LUUUX EX-MODERATOR IS UP AGAIN
After a long time, finally, I have decided to get active on LUUUX again. I still have the moderator's account though I don't moderate now. I guess it takes a lot of responsibility and time to be able to do the job again. I'm currently facing the real world now (got it from the ex-moderator who resigned before me). Since I have the desire to blog, I just want to make my LUUUX account active after a long time of MIA.  But then again thanks to all who clicked my sharedlinks on this site. That helped me a lot in gaining L$.
This is the after brekky face. BUSOG!

LETTER THAT TOUCHED ME
So, while scanning my files, I found this letter somewhere here. (Just read between the lines). 
I have a friend. I knew him for quite a long time now. I met him when we were in college and I used to like him , as common crush. I mean, during my college days, I do have an eye for makulit guys. I don't know why maybe because I'm like that too or maybe I find them not boring. I see a lot of guys who are so soft spoken but I'm really attracted into their funny personality. So, yes, we were just mere so-called friends or maybe a casual friend. My years in college passed by without me getting to know him deeper. Maybe I just knew him through his closed friends who are somehow close to me.
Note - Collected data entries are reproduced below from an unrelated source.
(* ===== verification/FfiImport.v ===== *)
(** * [src/ffi/import.rs]: bound Arrow C streams

    The reader over a stream another library produces.  The producer's callbacks
    and arrow-rs's importers and validators are the interface [Producer]: what a
    callback returns is arbitrary, a code and possibly an array that is already
    released, and importing may be refused.  [bound_items] is what
    [Statement::bind_stream] collects from the reader. *)

From S2P Require Import Prelude RustStr Utf8 RustNum ErrorModel FfiGuard.

Open Scope nat_scope.

(** [String::from_utf8_lossy]: each invalid sequence becomes U+FFFD. *)
Fixpoint lossy_chunks (fuel : nat) (bs : list byte) : rstr :=
  match fuel with
  | O => []
  | S f =>
      match utf8_error 0 bs with
      | None => default [] (from_utf8 bs)
      | Some (i, len) =>
          let valid := default [] (from_utf8 (take (Z.to_nat i) bs)) in
          match len with
          | Some n => valid ++ 0xFFFD%N :: lossy_chunks f (drop (Z.to_nat (i + n)) bs)
          | None => valid ++ [0xFFFD%N]
          end
      end
  end.

Definition to_string_lossy (bs : list byte) : rstr := lossy_chunks (S (length bs)) bs.

(** An invalid sequence is at least one byte long. *)
Lemma utf8_error_progress bs i j len :
  utf8_error i bs = Some (j, len) -> (i <= j)%Z /\ bs <> [] /\ match len with Some n => (1 <= n)%Z | None => True end.
Proof.
  revert i. induction bs as [bs IH] using (induction_ltof1 _ (@length byte)). intros i H.
  assert (Hrec : forall r k, length r < length bs -> utf8_error k r = Some (j, len) ->
    (k <= j)%Z /\ match len with Some n => (1 <= n)%Z | None => True end)
    by (intros r k Hr Hk; destruct (IH r Hr k Hk) as (? & _ & ?); done).
  clear IH. destruct bs as [|b0 r0]; [done|]. cbn [utf8_error] in H.
  repeat (case_match; simplify_eq; try (split_and!; done || lia)).
  all: edestruct Hrec as [? ?]; [|exact H|split_and!; done || lia]; cbn; lia.
Qed.

(** The number of bytes bounds the sequences, so the fuel is enough. *)
Lemma lossy_chunks_enough fuel bs : length bs < fuel -> lossy_chunks fuel bs = to_string_lossy bs.
Proof.
  unfold to_string_lossy. enough (forall f g bs, length bs < f -> length bs < g -> lossy_chunks f bs = lossy_chunks g bs)
    as H by (intros Hf; apply H; lia).
  clear. induction f as [|f IH]; intros [|g] bs Hf Hg; try lia. cbn [lossy_chunks].
  destruct (utf8_error 0 bs) as [[i [n|]]|] eqn:E; [|done..].
  apply utf8_error_progress in E as (Hi & Hne & Hn). f_equal. f_equal.
  assert (length (drop (Z.to_nat (i + n)) bs) < length bs) by (rewrite length_drop; destruct bs; [done|cbn; lia]).
  apply IH; lia.
Qed.

Class Producer := {
  (** The producer's stream; [p_released] says its release callback is null. *)
  CStream : Type;
  p_released : CStream -> bool;
  p_has_get_schema : CStream -> bool;
  p_has_get_next : CStream -> bool;
  p_has_get_last_error : CStream -> bool;
  (** A callback's code and what it wrote, [None] being a released struct. *)
  CSchema : Type;
  CArray : Type;
  p_get_schema : CStream -> CStream * Z * option CSchema;
  p_get_next : CStream -> CStream * Z * option CArray;
  p_get_last_error : CStream -> CStream * option (list byte);
  (** [arrow_schema::Schema] and [arrow_data::ArrayData] *)
  ImportedSchema : Type;
  ArrayData : Type;
  ImportedBatch : Type;
  schema_try_from : CSchema -> ImportedSchema + rstr;
  field_names : ImportedSchema -> list rstr;
  num_children : CArray -> nat;
  from_ffi_and_data_type : CArray -> ImportedSchema -> ArrayData + rstr;
  child_data : ArrayData -> list ArrayData;
  validate_data : ArrayData -> option rstr;
  validate_full : ArrayData -> option rstr;
  null_count : ArrayData -> nat;
  try_new_batch : ImportedSchema -> ArrayData -> ImportedBatch + rstr;
}.

Section Importing.
Context {PR : Producer}.

(** [validate_imported]: the refusal's message, if any. *)
Definition validate_imported (data : ArrayData) (fields : list rstr) : option Message :=
  match validate_data data with
  | Some failure => Some [Lit "the top-level struct is invalid: "; Disp failure]
  | None =>
      head (omap (fun '(name, column) =>
        failure ← validate_full column;
        Some [Lit "column "; Dbg name; Lit " is invalid: "; Disp failure])
        (zip fields (child_data data)))
  end.

Record BoundStreamReader := mkBoundStream {
  bs_stream : CStream;
  bs_schema : ImportedSchema;
  bs_finished : bool;
}.

(** The text of a failed callback; asking for it is a call of the producer. *)
Definition stream_error (stream : CStream) (callback : String.string) (code : Z) : CStream * Message :=
  let '(stream, message) := p_get_last_error stream in
  let detail := match message with
                | None => Lit "producer supplied no error description"
                | Some bytes => Disp (to_string_lossy bytes)
                end in
  (stream, [Lit "bound Arrow C stream "; Lit callback; Lit " failed with error code "; DispZ code; Lit ": "; detail]).

(** [from_raw]: the stream handed back is what the caller still owns, [None] once
    it has been moved into the reader. *)
Definition from_raw (stream : option CStream) : option CStream * Result BoundStreamReader :=
  match stream with
  | None => (None, Err (invalid_argument [Lit "stream must not be null"]))
  | Some s =>
      if p_released s then (stream, Err (invalid_argument [Lit "stream has already been released"]))
      else if negb (p_has_get_schema s) then
        (stream, Err (invalid_argument [Lit "stream is missing its get_schema callback"]))
      else if negb (p_has_get_next s) then
        (stream, Err (invalid_argument [Lit "stream is missing its get_next callback"]))
      else if negb (p_has_get_last_error s) then
        (stream, Err (invalid_argument [Lit "stream is missing its get_last_error callback"]))
      else
        let '(s, code, schema) := p_get_schema s in
        (None,
         if decide (code = 0%Z) then
           match schema with
           | None => Err (invalid_argument [Lit "bound stream get_schema returned a released schema"])
           | Some schema =>
               match schema_try_from schema with
               | inr failure =>
                   Err (invalid_argument [Lit "bound stream returned an invalid schema: "; Disp failure])
               | inl schema => Ok (mkBoundStream s schema false)
               end
           end
         else Err (invalid_argument (stream_error s "get_schema" code).2))
  end.

(** The failure of one [next]: an [ArrowError]'s text. *)
Definition CDataInterface (m : Message) : Message := Lit "C Data interface error: " :: m.

Definition import_array (schema : ImportedSchema) (array : CArray) : ImportedBatch + Message :=
  match from_ffi_and_data_type array schema with
  | inr failure => inr [Disp failure]
  | inl data =>
      match validate_imported data (field_names schema) with
      | Some failure => inr (CDataInterface (Lit "bound stream returned an invalid Arrow array: " :: failure))
      | None =>
          if decide (null_count data <> 0) then
            inr (CDataInterface
              [Lit "bound stream must not contain top-level null rows; put null values in the individual columns instead"])
          else match try_new_batch schema data with
               | inl batch => inl batch
               | inr failure => inr [Disp failure]
               end
      end
  end.

(** [Iterator::next]. *)
Definition bound_next (self : BoundStreamReader) : BoundStreamReader * option (ImportedBatch + Message) :=
  if bs_finished self then (self, None)
  else
    let '(stream, code, array) := p_get_next (bs_stream self) in
    if decide (code = 0%Z) then
      match array with
      | None => (mkBoundStream stream (bs_schema self) true, None)
      | Some array =>
          if decide (num_children array = length (field_names (bs_schema self))) then
            let result := import_array (bs_schema self) array in
            (mkBoundStream stream (bs_schema self) (if result then false else true), Some result)
          else
            (mkBoundStream stream (bs_schema self) true,
             Some (inr (CDataInterface
               [Lit "bound stream returned "; DispZ (Z.of_nat (num_children array)); Lit " columns, but its schema declares ";
                DispZ (Z.of_nat (length (field_names (bs_schema self))))])))
      end
    else
      let '(stream, m) := stream_error stream "get_next" code in
      (mkBoundStream stream (bs_schema self) true, Some (inr (CDataInterface m))).

(** What a consumer collects with at most [fuel] calls, stopping at the end or at
    the first failure. *)
Fixpoint bound_items (fuel : nat) (self : BoundStreamReader) : BoundStreamReader * list (ImportedBatch + Message) :=
  match fuel with
  | O => (self, [])
  | S f =>
      match bound_next self with
      | (self, None) => (self, [])
      | (self, Some (inr m)) => (self, [inr m])
      | (self, Some (inl b)) => let '(self, items) := bound_items f self in (self, inl b :: items)
      end
  end.

(** ** Properties *)

(** What makes a batch safe to read: the array it was built from passed every
    check, one column per declared field. *)
Definition validated (schema : ImportedSchema) (b : ImportedBatch) : Prop :=
  exists array data,
    num_children array = length (field_names schema) /\
    from_ffi_and_data_type array schema = inl data /\ validate_data data = None /\ null_count data = 0 /\
    (forall name column, (name, column) ∈ zip (field_names schema) (child_data data) -> validate_full column = None) /\
    try_new_batch schema data = inl b.

Lemma validate_imported_None data fields :
  validate_imported data fields = None ->
  validate_data data = None /\
  forall name column, (name, column) ∈ zip fields (child_data data) -> validate_full column = None.
Proof.
  unfold validate_imported. destruct (validate_data data); [done|]. intros H. split; [done|].
  induction (zip fields (child_data data)) as [|[n c] l IH]; [set_solver|].
  intros name column [[= -> ->]|Hin]%elem_of_cons; cbn in H.
  - by destruct (validate_full c).
  - destruct (validate_full c); [done|]. by eapply IH.
Qed.

Lemma import_array_valid schema array b :
  num_children array = length (field_names schema) -> import_array schema array = inl b -> validated schema b.
Proof.
  intros Hn. unfold import_array. destruct (from_ffi_and_data_type array schema) as [data|] eqn:Ei; [|done].
  destruct (validate_imported data _) as [|] eqn:Ev; [done|]. apply validate_imported_None in Ev as [Hd Hc].
  case_decide as Hz; [done|]. destruct (try_new_batch schema data) as [b'|] eqn:Eb; [|done]. intros [= ->].
  exists array, data. split; [done|]. split; [done|]. split; [done|]. split; [lia|]. by split.
Qed.

Lemma bound_next_spec self self' r :
  bound_next self = (self', r) ->
  bs_schema self' = bs_schema self /\
  match r with
  | Some (inl b) => validated (bs_schema self) b /\ bs_finished self = false /\ bs_finished self' = false
  | Some (inr _) => bs_finished self = false /\ bs_finished self' = true
  | None => bs_finished self' = true
  end.
Proof.
  unfold bound_next. destruct (bs_finished self) eqn:Ef; [intros [= <- <-]; done|].
  destruct (p_get_next (bs_stream self)) as [[stream code] array]. case_decide.
  - destruct array as [array|]; [|by intros [= <- <-]]. case_decide as Hn; [|by intros [= <- <-]].
    destruct (import_array (bs_schema self) array) as [b|m] eqn:Ei; intros [= <- <-]; [|done].
    split; [done|]. split; [by eapply import_array_valid|done].
  - destruct (stream_error stream "get_next" code) as [stream' m]. by intros [= <- <-].
Qed.

(** C37: bound streams deliver only checked data, and end once.  Whatever the
    producer's callbacks return, every batch the reader yields comes from an
    array with one column per declared field that passed Arrow's layout check,
    every column of which passed the full check, and which has no top-level null
    row; a failure is the last thing it yields, at most one; and once it has
    ended or failed, every later call answers [None] without calling the producer
    again. *)
Theorem bound_stream_checked fuel self self' items :
  bound_items fuel self = (self', items) ->
  bs_schema self' = bs_schema self /\
  (forall b, inl b ∈ items -> validated (bs_schema self) b) /\
  (forall pre m post, items = pre ++ inr m :: post -> post = [] /\ bs_finished self' = true) /\
  (length items < fuel \/ (exists pre m, items = pre ++ [inr m]) -> bs_finished self' = true) /\
  (bs_finished self' = true -> bound_next self' = (self', None)).
Proof.
  intros H. assert (Hfused : bs_finished self' = true -> bound_next self' = (self', None))
    by (intros Hf; unfold bound_next; by rewrite Hf).
  revert self self' items H Hfused.
  induction fuel as [|fuel IH]; intros self self' items H Hfused; cbn [bound_items] in H.
  { simplify_eq. split; [done|]. split; [set_solver|]. split; [intros [|]; discriminate|].
    split; [|done]. intros [Hl|([|] & m & E)]; [cbn in Hl; lia|discriminate..]. }
  destruct (bound_next self) as [s1 [[b|m]|]] eqn:E; apply bound_next_spec in E as [Es E].
  - destruct (bound_items fuel s1) as [s2 items2] eqn:E2. injection H as <- <-.
    destruct (IH _ _ _ E2 Hfused) as (Es2 & Hv & Hm & Hf & _). rewrite Es in *. destruct E as (Hb & _ & _).
    split; [congruence|]. split.
    { intros b' Hin. apply elem_of_cons in Hin as [Eb|Hin]; [by injection Eb as ->|]. by apply Hv. }
    split. { intros [|i pre] m post Ei; [discriminate|]. injection Ei as _ Ei. by eapply Hm. }
    split; [|done]. intros [Hl|(pre & m & Ei)]; apply Hf; [left; cbn in Hl; lia|right].
    destruct pre as [|i pre]; [discriminate|]. injection Ei as _ Ei. by exists pre, m.
  - injection H as <- <-. destruct E as [_ Ef]. split; [done|]. split; [set_solver|].
    split; [|done]. intros [|i [|]] m' post Ei; [|discriminate..]. by injection Ei as _ <-.
  - injection H as <- <-. split; [done|]. split; [set_solver|]. split; [intros [|]; discriminate|]. done.
Qed.

End Importing.

(** A producer that delivers one array, then fails without a description. *)
Definition example_producer : Producer := {|
  CStream := nat; p_released _ := false; p_has_get_schema _ := true; p_has_get_next _ := true;
  p_has_get_last_error _ := true;
  CSchema := unit; CArray := nat;
  p_get_schema s := (s, 0%Z, Some tt);
  p_get_next s := if decide (s = 0) then (1, 0%Z, Some 7) else (s, 5%Z, None);
  p_get_last_error s := (s, None);
  ImportedSchema := unit; ArrayData := nat; ImportedBatch := nat;
  schema_try_from _ := inl tt; field_names _ := [str "a"]; num_children _ := 1;
  from_ffi_and_data_type a _ := inl a; child_data a := [a]; validate_data _ := None; validate_full _ := None;
  null_count _ := 0; try_new_batch _ a := inl a;
|}.

Lemma bound_stream_checked_witness :
  let r := bound_items (PR := example_producer) 5 (mkBoundStream (PR := example_producer) 0 tt false) in
  (exists m, r.2 = [inl 7; inr m]) /\ bs_finished r.1 = true /\ bound_next r.1 = (r.1, None).
Proof.
  intros r.
  destruct (bound_stream_checked (PR := example_producer) 5 (mkBoundStream (PR := example_producer) 0 tt false) r.1 r.2)
    as (_ & _ & _ & Hf & Hn); [by vm_compute|].
  assert (bs_finished r.1 = true) as Ef by (apply Hf; left; vm_compute; lia).
  split; [eexists; vm_compute; reflexivity|]. split; [exact Ef | by apply Hn].
Defined.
We do not really go out together as a group. Aside from that, he had a giflfriend.
After college, I used to train in a nearby institution and I seldom see him. Maybe just a simple hi-hello when we csee each other cross the street. I had a serious relationship with someone before and so I didn't get involve into knowing other people (guys). We used to talk over fb chats, just friendly talks, nothing more, nothing less. I like him, his personality as a whole. We laugh a lot about some jokes and of course some serious matters, senseful topics I should say. I liked him
After that, he told me that he likes me. But things went so complicated that Imor found it hard to communicate with him anymore. And in just a blink of an eye, we are out. I blocked him from my friend's list and started my life over again like I'm living in a whole different world. Without anyone from my past, I tried to move ahead fast.
Until, one ordinary day, I started to mend myself and got back into tract. I feel like I need to face this life with full maturity. It isn't easy but I choose to be happy and give myself a break from chasing people. I used to chase people back into my life but this time, I'm going to give chances a chance. He is still there waiting. He doesn't stop talking to me, like, everyday and I can feel it. I like the feeling of being loved. Should I give this a chance?